_Prompt_
What is the count of lines below that include "object"? Reply with nothing else.

#### Data listing ####

(** (C12) The outcome of an allocation on any reachable state, for a request
    that fits in all nine dimensions wherever it fits in the three compared ones: it fails when
    all external ids are in use; it is refused, without effect, when the pool
    has no object of that accelerator large enough in the three compared
    dimensions, or when the request asks for nothing in them; it searches the
    multiset outside its specification when the accelerator's object is not
    the last of the pool; and otherwise it answers a fresh id and a
    description whose capacity is the request, which leaves the pool. *)
Theorem Alloc_outcome s p a d :
  accel_reachable s → admissible s p (VMAccelDesc_capacity a) →
  let w := VMAccelDesc_capacity a in
  let full := Z.of_nat (base.size (ids (al_externalIds s))) = N in
  (full → Alloc p a d s = Done ((VMACCEL_FAIL, al_result_id s), d) s) ∧
  (¬ full → (∀ e, fits (al_free s) p w e → list.last (al_free s) = Some e ∧ ¬ asks w) →
     ∃ s', Alloc p a d s = Done ((VMACCEL_RESOURCE_UNAVAILABLE, al_result_id s), d) s' ∧ unchanged s s') ∧
  (¬ full → ∀ e, fits (al_free s) p w e → list.last (al_free s) ≠ Some e → Alloc p a d s = Fault Undefined) ∧
  (¬ full → ∀ e, fits (al_free s) p w e → list.last (al_free s) = Some e → asks w →
     ∃ id d' s', Alloc p a d s = Done ((VMACCEL_SUCCESS, id), d') s' ∧
       id ∉ ids (al_externalIds s) ∧ 0 ≤ id < N ∧ ids (al_externalIds s') = {[id]} ∪ ids (al_externalIds s) ∧
       VMAccelDesc_capacity d' = w ∧
       ∀ q f, f ∈ dims → free_of s' q f = free_of s q f - (if p =? q then f w else 0)).
Proof.
  intros Hreach Hadm w full. pose proof (reachable_managed s Hreach) as HM.
  assert (∀ e e', fits (al_free s) p w e → fits (al_free s) p w e' → e = e') as Huniq.
  { intros e e' ([i Hi]%list_elem_of_lookup & Hp & _) ([j Hj]%list_elem_of_lookup & Hp' & _).
    assert (i = j) as ->; [| congruence].
    eapply one_per_parent_lookup; [apply (l_unique _ _ _ _ _ _ _ _ (mg_ledger _ _ _ _ HM)) | done | done | congruence]. }
  destruct (alloc_cases _ _ s p a d HM Hadm) as [[Hfull Heq] | [Hlt Hcase]].
  { split; [done |]. split; [done |]. split; done. }
  assert (¬ full) as Hnf by (unfold full; lia).
  assert (refused N (ids (al_registeredIds s)) (ids (al_externalIds s)) s p a d →
          ∃ s', Alloc p a d s = Done ((VMACCEL_RESOURCE_UNAVAILABLE, al_result_id s), d) s' ∧ unchanged s s') as Href.
  { intros (s' & Heq & HM' & Hr & Hfr & Hal). exists s'. split; [done |]. split; [done |]. split; [done |].
    split; [done |]. apply (ids_holds N). apply HM'. }
  split; [done |].
  destruct Hcase as [[Hno Hr] | [(e & He & Hl & Hu) | [(e & He & Hl & Hask & Hr) | (e & He & Hl & Hask & Hr)]]].
  - split; [intros; by apply Href |]. split; intros _ e He; by destruct (Hno e).
  - split; [intros _ Hall; by destruct (Hall e He) |].
    split; [done |]. intros _ e' He'. rewrite <- (Huniq e e' He He'). done.
  - split; [intros; by apply Href |].
    split; intros _ e' He'; rewrite <- (Huniq e e' He He'); done.
  - split; [intros _ Hall; by destruct (Hall e He) |].
    split; [intros _ e' He'; rewrite <- (Huniq e e' He He'); done |]. intros _ e' _ _ _.
    destruct Hr as (id & o & s' & Heq & Hid & Hidr & HM' & _ & _ & _ & Hc & HW).
    exists id, (GetObj o), s'. split; [done |]. split; [done |]. split; [done |].
    split; [apply (ids_holds N), HM' |]. split; [done |]. intros q f Hf. by apply (w_total _ _ _ _ _ HW).
Qed.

####

_Answer below_
2